Stored records
(** One pass over the headers for one row. *)
Lemma widen_row (r : row) (hs : list string) (ws : gmap string nat) :
  (forall h, h ∈ hs -> h ∈ keys r) ->
  exists ws',
    foldR (widen r) hs ws = Ok ws'
    ∧ forall h, ws' !!! h =
        if decide (h ∈ hs) then Nat.max (ws !!! h) (value_width (field r h))
        else ws !!! h.
Proof.
  revert ws. induction hs as [|a hs IH]; intros ws Hkeys.
  - exists ws. split; [done|]. intros h. by rewrite decide_False by apply not_elem_of_nil.
  - simpl. unfold widen at 1.
    rewrite (getitem_field r a) by (apply Hkeys, elem_of_cons; by left).
    destruct (IH (<[a:=Nat.max (ws !!! a) (cell_len (field r a))]> ws))
      as (ws' & Hfold & Hws').
    { intros h Hh. apply Hkeys, elem_of_cons. by right. }
    exists ws'. split; [done|]. intros h. rewrite Hws', cell_len_value_width.
    destruct (decide (a = h)) as [->|Hne].
    + rewrite lookup_total_insert_eq.
      rewrite (decide_True (P := h ∈ h :: hs)) by (apply elem_of_cons; by left).
      destruct (decide (h ∈ hs)); lia.
    + rewrite lookup_total_insert_ne by done.
      destruct (decide (h ∈ hs)) as [Hin|Hnin].
      * by rewrite decide_True by (apply elem_of_cons; by right).
      * rewrite decide_False; [done|]. rewrite elem_of_cons. by intros [?|?].
Qed.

- Exercise instructions -
Would it be possible to reproduce all the entries exactly as they appear above?

- Response to the exercise -
(** One pass over the headers for one row. *)
Lemma widen_row (r : row) (hs : list string) (ws : gmap string nat) :
  (forall h, h ∈ hs -> h ∈ keys r) ->
  exists ws',
    foldR (widen r) hs ws = Ok ws'
    ∧ forall h, ws' !!! h =
        if decide (h ∈ hs) then Nat.max (ws !!! h) (value_width (field r h))
        else ws !!! h.
Proof.
  revert ws. induction hs as [|a hs IH]; intros ws Hkeys.
  - exists ws. split; [done|]. intros h. by rewrite decide_False by apply not_elem_of_nil.
  - simpl. unfold widen at 1.
    rewrite (getitem_field r a) by (apply Hkeys, elem_of_cons; by left).
    destruct (IH (<[a:=Nat.max (ws !!! a) (cell_len (field r a))]> ws))
      as (ws' & Hfold & Hws').
    { intros h Hh. apply Hkeys, elem_of_cons. by right. }
    exists ws'. split; [done|]. intros h. rewrite Hws', cell_len_value_width.
    destruct (decide (a = h)) as [->|Hne].
    + rewrite lookup_total_insert_eq.
      rewrite (decide_True (P := h ∈ h :: hs)) by (apply elem_of_cons; by left).
      destruct (decide (h ∈ hs)); lia.
    + rewrite lookup_total_insert_ne by done.
      destruct (decide (h ∈ hs)) as [Hin|Hnin].
      * by rewrite decide_True by (apply elem_of_cons; by right).
      * rewrite decide_False; [done|]. rewrite elem_of_cons. by intros [?|?].
Qed.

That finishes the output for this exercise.